House debates
Monday, 2 December 2019
Bills
Social Services Legislation Amendment (Payment Integrity) Bill 2019; Second Reading
6:25 pm
Josh Burns (Macnamara, Australian Labor Party) Share this | Hansard source
It was particularly nice. I hear the interjection from the front bench. I would come across a house with a family that had either an Italian or a Greek sounding surname. It was honestly my favourite stop because I was always greeted politely and respectfully. I can't say that was how I was always greeted at the doors, but the hospitality that was shown to me really demonstrated the wonderful communities that have been built here in Australia and the wonderful pensioners who live here. It was clear from my conversations with them that they had a deep appreciation for what this country had given to them and the hospitality that it had shown. Many of their families have ended up in multiple locations. Some kids have joined them here in Australia, many of them have families and communities overseas, and yet this government wants to penalise pensioners who spend a few weeks perhaps looking after a grandchild, perhaps supporting one of their children or perhaps going back and seeing the family they had left behind in other countries. The only inspiration and the only motivation for this government is to be cruel and to be punitive and to take $185 million out of the pockets of Australian pensioners.

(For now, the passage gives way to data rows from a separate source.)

(** The header loop (lines 90-94) on the chunks of a frame: line 96 is
    reached with the header block and the part of the body that came in
    the same reads. *)
Lemma decode_chunks_head (chunks : list bytes) :
  forall head body data,
    first_terminator head ->
    nonempty_chunks chunks ->
    data ++ concat chunks = head ++ CRLFCRLF ++ body ->
    find CRLFCRLF data = None ->
    exists body0 used rest,
      chunks = used ++ rest
      /\ data ++ concat used = head ++ CRLFCRLF ++ body0
      /\ body0 ++ concat rest = body
      /\ decode_chunks (ReadHead data) chunks = resume (parse_head head body0) rest.
Proof.
  induction chunks as [|chunk chunks IH]; intros head body data Hfirst Hne Hcat Hnone.
  - cbn [concat] in Hcat. rewrite app_nil_r in Hcat. subst data.
    rewrite find_terminator in Hnone by assumption. discriminate.
  - inversion Hne as [|? ? Hchunk Hne']; subst. cbn [concat] in Hcat.
    rewrite decode_chunks_cons.
    assert (Hdec : decode (ReadHead data) chunk = head_step (data ++ chunk)).
    { destruct chunk; [congruence | reflexivity]. }
    rewrite Hdec. clear Hdec.
    destruct (Nat.lt_ge_cases (length (data ++ chunk)) (length head + 4)) as [Hshort | Hlong].
    + assert (Hn : find CRLFCRLF (data ++ chunk) = None).
      { apply (prefix_find_None head body _ (concat chunks)); auto.
        now rewrite <- app_assoc. }
      unfold head_step, partition. rewrite Hn. cbn [resume].
      destruct (IH head body (data ++ chunk)) as (body0 & used & rest & H1 & H2 & H3 & H4); auto.
      { now rewrite <- app_assoc. }
      exists body0, (chunk :: used), rest. cbn [concat].
      split; [now rewrite H1|]. rewrite app_assoc. repeat split; assumption.
    + destruct (prefix_partition head body (data ++ chunk) (concat chunks)) as (body0 & Hd & Hb & Hp);
        auto.
      { now rewrite <- app_assoc. }
      exists body0, [chunk], chunks. cbn [concat]. rewrite app_nil_r.
      split; [reflexivity|]. split; [exact Hd|]. split; [exact Hb|].
      unfold head_step. rewrite Hp. reflexivity.
Qed.
(** * Asteroid language server: lexer, symbol extractor, validator, providers

    A shallow embedding of [src/server.ts] and the properties of its
    tokenizer ([AsteroidLexer]), its flat symbol extractor
    ([AsteroidParser]), its diagnostics pass ([validateDocument]), the
    analysis that chains them ([analyzeDocument]) and its query providers
    ([onCompletion], [onHover], with the word resolution of
    [getWordRangeAtPosition]).

    JavaScript strings are sequences of UTF-16 code units; a code unit is a
    number of type [N] and a string is a list of them.  Source positions are
    non-negative integers ([nat]); the cursor offset a client sends is a
    [Z], since the code guards against a negative one.  A [while] loop is a
    function with fuel, [None] standing for "the fuel ran out", and the
    theorems show how much fuel is enough.  A [Map] is an association list
    in insertion order.

    The definitions come first: the code, then the notions that the
    statements use.  The properties follow, and the main results close the
    file. *)

From Stdlib Require Import String Ascii.
From Stdlib Require Import NArith ZArith Arith Bool Lia List.
Import ListNotations.

Set Implicit Arguments.

(** ** Strings *)

Definition char := N.
Definition jsstring := list char.

(** The code units of an ASCII literal. *)
Definition units (s : string) : jsstring :=
  List.map N_of_ascii (list_ascii_of_string s).

Definition char_eqb (a b : char) : bool := N.eqb a b.

Fixpoint str_eqb (a b : jsstring) : bool :=
  match a, b with
  | [], [] => true
  | x :: a', y :: b' => char_eqb x y && str_eqb a' b'
  | _, _ => false
  end.

(** [Array.prototype.includes] on an array of strings. *)
Definition includes (xs : list jsstring) (s : jsstring) : bool :=
  existsb (str_eqb s) xs.

(** [s.substr(from, len)]: at most [len] code units starting at [from]. *)
Definition substr (s : jsstring) (from len : nat) : jsstring :=
  firstn len (skipn from s).

(** [s.substring(a, b)] for [0 <= a <= b]. *)
Definition substring (s : jsstring) (a b : nat) : jsstring :=
  firstn (b - a) (skipn a s).

Definition NEWLINE : char := 10%N.
Definition DQUOTE : char := 34%N.
Definition SQUOTE : char := 39%N.
Definition PERCENT : char := 37%N.
Definition DOT : char := 46%N.
Definition AT_SIGN : char := 64%N.
Definition BACKSLASH : char := 92%N.
Definition UNDERSCORE : char := 95%N.

Definition in_range (lo hi : N) (c : char) : bool := N.leb lo c && N.leb c hi.

(** The class [\d] of a regular expression without the unicode flag. *)
Definition is_digit (c : char) : bool := in_range 48 57 c.

(** The class [\s]: the white space and line terminators of ECMAScript. *)
Definition is_space (c : char) : bool :=
  in_range 9 13 c || N.eqb c 32 || N.eqb c 160 || N.eqb c 5760
  || in_range 8192 8202 c || N.eqb c 8232 || N.eqb c 8233 || N.eqb c 8239
  || N.eqb c 8287 || N.eqb c 12288 || N.eqb c 65279.

(** [[a-zA-Z_]] *)
Definition is_ident_start (c : char) : bool :=
  in_range 97 122 c || in_range 65 90 c || N.eqb c UNDERSCORE.

(** [[a-zA-Z0-9_]] *)
Definition is_word (c : char) : bool :=
  in_range 97 122 c || in_range 65 90 c || in_range 48 57 c
  || N.eqb c UNDERSCORE.

(** [[\d.]] *)
Definition is_number_char (c : char) : bool := is_digit c || N.eqb c DOT.

(** ** Regular expressions, for the anchored pattern of the validator *)

Inductive regex : Type :=
| Void : regex
| Eps : regex
| Class : (char -> bool) -> regex
| Seq : regex -> regex -> regex
| Alt : regex -> regex -> regex
| Star : regex -> regex.

Definition Plus (r : regex) : regex := Seq r (Star r).
Definition Opt (r : regex) : regex := Alt r Eps.

Fixpoint nullable (r : regex) : bool :=
  match r with
  | Void => false
  | Eps => true
  | Class _ => false
  | Seq a b => nullable a && nullable b
  | Alt a b => nullable a || nullable b
  | Star _ => true
  end.

Fixpoint deriv (c : char) (r : regex) : regex :=
  match r with
  | Void => Void
  | Eps => Void
  | Class p => if p c then Eps else Void
  | Seq a b =>
      if nullable a then Alt (Seq (deriv c a) b) (deriv c b)
      else Seq (deriv c a) b
  | Alt a b => Alt (deriv c a) (deriv c b)
  | Star a => Seq (deriv c a) (Star a)
  end.

(** [/^r$/.test(s)]: the whole of [s] is in the language of [r]. *)
Fixpoint test_anchored (r : regex) (s : jsstring) : bool :=
  match s with
  | [] => nullable r
  | c :: s' => test_anchored (deriv c r) s'
  end.

(** ** Loops *)

(** [while (cond) body], run for at most [fuel] tests of the condition. *)
Fixpoint while (St : Type) (fuel : nat) (cond : St -> bool) (body : St -> St)
  (s : St) : option St :=
  match fuel with
  | O => None
  | S f => if cond s then while f cond body (body s) else Some s
  end.

Definition bind (A B : Type) (o : option A) (k : A -> option B) : option B :=
  match o with
  | Some a => k a
  | None => None
  end.

Notation "x <- c ;; k" := (bind c (fun x => k))
  (at level 61, c at next level, right associativity).
Notation "' p <- c ;; k" := (bind c (fun x => let 'p := x in k))
  (at level 61, p pattern, c at next level, right associativity).

(** ** Data model *)

Inductive TokenType : Type :=
| STRING | NUMBER | IDENTIFIER | KEYWORD | AT | OPERATOR | PUNCTUATION.

Definition TokenType_eqb (a b : TokenType) : bool :=
  match a, b with
  | STRING, STRING | NUMBER, NUMBER | IDENTIFIER, IDENTIFIER
  | KEYWORD, KEYWORD | AT, AT | OPERATOR, OPERATOR
  | PUNCTUATION, PUNCTUATION => true
  | _, _ => false
  end.

Module Token.
(** [{type, value, line, column, valid?}] *)
Record t : Type := mk {
  type : TokenType;
  value : jsstring;
  line : nat;
  column : nat;
  valid : option bool
}.
End Token.

Definition KEYWORDS : list jsstring := List.map units [
  "and"; "assert"; "break"; "catch"; "class"; "constructor"; "data"; "do";
  "elif"; "else"; "end"; "escape"; "eval"; "false"; "for"; "function";
  "global"; "if"; "in"; "is"; "lambda"; "let"; "load"; "loop"; "match";
  "module"; "none"; "nonlocal"; "not"; "or"; "return"; "step"; "struct";
  "system"; "throw"; "to"; "true"; "try"; "unload"; "until"; "while"; "with";
  "yield" ]%string.

Definition BUILTIN_FUNCTIONS : list jsstring := List.map units [
  "abs"; "all"; "any"; "apply"; "bool"; "call"; "chr"; "cmp"; "dict";
  "enumerate"; "filter"; "float"; "format"; "freeze"; "frozenset"; "hash";
  "help"; "id"; "int"; "isinstance"; "issubclass"; "iter"; "len"; "list";
  "map"; "max"; "min"; "ord"; "println"; "range"; "reduce"; "repr";
  "reverse"; "round"; "set"; "sorted"; "str"; "sum"; "tuple"; "type"; "zip"
  ]%string.

Definition SYSTEM_MODULES : list jsstring := List.map units [
  "io"; "math"; "os"; "random"; "string"; "time"; "util" ]%string.

(** ** The lexer *)

Module AsteroidLexer.

Record t : Type := mk {
  text : jsstring;
  pos : nat;
  line : nat;
  column : nat
}.

(** [new AsteroidLexer(text)] *)
Definition new (txt : jsstring) : t := mk txt 0 0 0.

(** [peek()]: [None] is the empty string returned past the end. *)
Definition peek (l : t) : option char :=
  if pos l <? length (text l) then nth_error (text l) (pos l) else None.

(** [this.peek() && p(this.peek())]: the empty string is falsy. *)
Definition peek_is (l : t) (p : char -> bool) : bool :=
  match peek l with
  | Some c => p c
  | None => false
  end.

(** [advance()]: a newline starts a line, any other code unit (and
    [undefined], past the end) is a column. *)
Definition advance (l : t) : t :=
  match nth_error (text l) (pos l) with
  | Some c =>
      if char_eqb c NEWLINE
      then mk (text l) (S (pos l)) (S (line l)) 0
      else mk (text l) (S (pos l)) (line l) (S (column l))
  | None => mk (text l) (S (pos l)) (line l) (S (column l))
  end.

The government have form. As the previous member clearly reminded us all, before the 2014 election the then opposition leader, Tony Abbott, said there would be no cuts to education, no cuts to health, no cuts to the pension, no cuts to the ABC and no cuts to the SBS, and what did we see? We saw cuts, we saw cuts, we saw cuts, we saw some cuts, and, to wrap it up, we saw some cuts. It's good to see that the Liberals haven't lost their form when it comes to cutting. They're still very, very good at it. It's probably what the Liberals do best. They know how to cut with the best of them. In 2014, they tried to cut the pension indexation. While the whole world moved around Australia's pensioners, the government tried to say to them, 'You don't need any extra money to be able to afford all the things you did this year. You don't need a little bit extra to pay for your increasing bills or your increasing food costs. No, you can deal with it.' They did that to the ABC as well. Unfortunately they were successful in cutting the indexation on the ABC, squeezing out all of the funding they possibly could. Their list of cuts in this area is long and distinguished. I won't go into many of them. But, on this auspicious day when we mark the unholy alliance between the Greens political party and the Abbott conservatives around voting down the CPRS in 2015, we all remember the famous deal that the Greens did with the Liberals to cut the pension to around 370,000 pensioners by changing the pension asset test. The Greens, in their world of unicorns and kale fairies—
Mr Morton interjecting—
I'm going to pay for that one—don't understand the needs of the people who have come to this country. It is the same motivation that we see in this bill. It is the same motivation in saying to those Australians, 'It doesn't matter that you've had a go, it doesn't matter that you've put your heart into this country, it doesn't matter that you've put your back into this country, it doesn't matter that you came to this country with nothing and you set up a life for yourselves, it doesn't matter that you paid your taxes for decades, and it doesn't matter that you as Australians have given more to this country than we could have hoped for.' It says to them: 'In your retirement, in your last few decades when you should be enjoying everything that this country has to offer, we are going to squeeze a little bit out of each of you.' It is a shame and it does not deserve our support.
But this has been a theme since we've come back to this parliament. For the six months that I've been a member in this place there has been an agenda of cruelty, an agenda of punitive approaches by this government, one after the other, where they are trying to squeeze money out of the welfare system, where they are trying to punish the most-vulnerable Australians, where they are sending debt letters to thousands and thousands of Australians who don't owe a single dollar to this government and then tweet about it in the most absurd way, saying that they want to build an 'ontology of capabilities across government'.
Well, they haven't achieved much through this bill. This bill is pretty damning, but the minister did achieve, I think, one of the highest ratios on Twitter, with 1,138 comments, compared with only 94 'likes' on his 'ontology of capabilities across government' tweet. It was quite an extraordinary tweet, and I hope his advisers at least change his password so that he's not allowed to tweet anymore, because it would be better for the entire country if we were spared his tweets. But it would also be better for the entire country if we were spared his punitive policy of sending vulnerable Australians robodebt notices. It would be better for the entire country if we were spared the sort of legislation that we see week after week from this government, looking to squeeze money out of our social services system, looking to squeeze money out of the most-vulnerable Australians. It would be better for this country if this bill, the 'payment integrity' bill, went the same way as the 'ensuring integrity' bill, defeated in the other place.
They are very quick to label all their bills as being full of integrity, yet they are very slow to bring any integrity to the way in which they conduct themselves. This bill should not pass the parliament. I do not support this bill, and it should be defeated in the other place.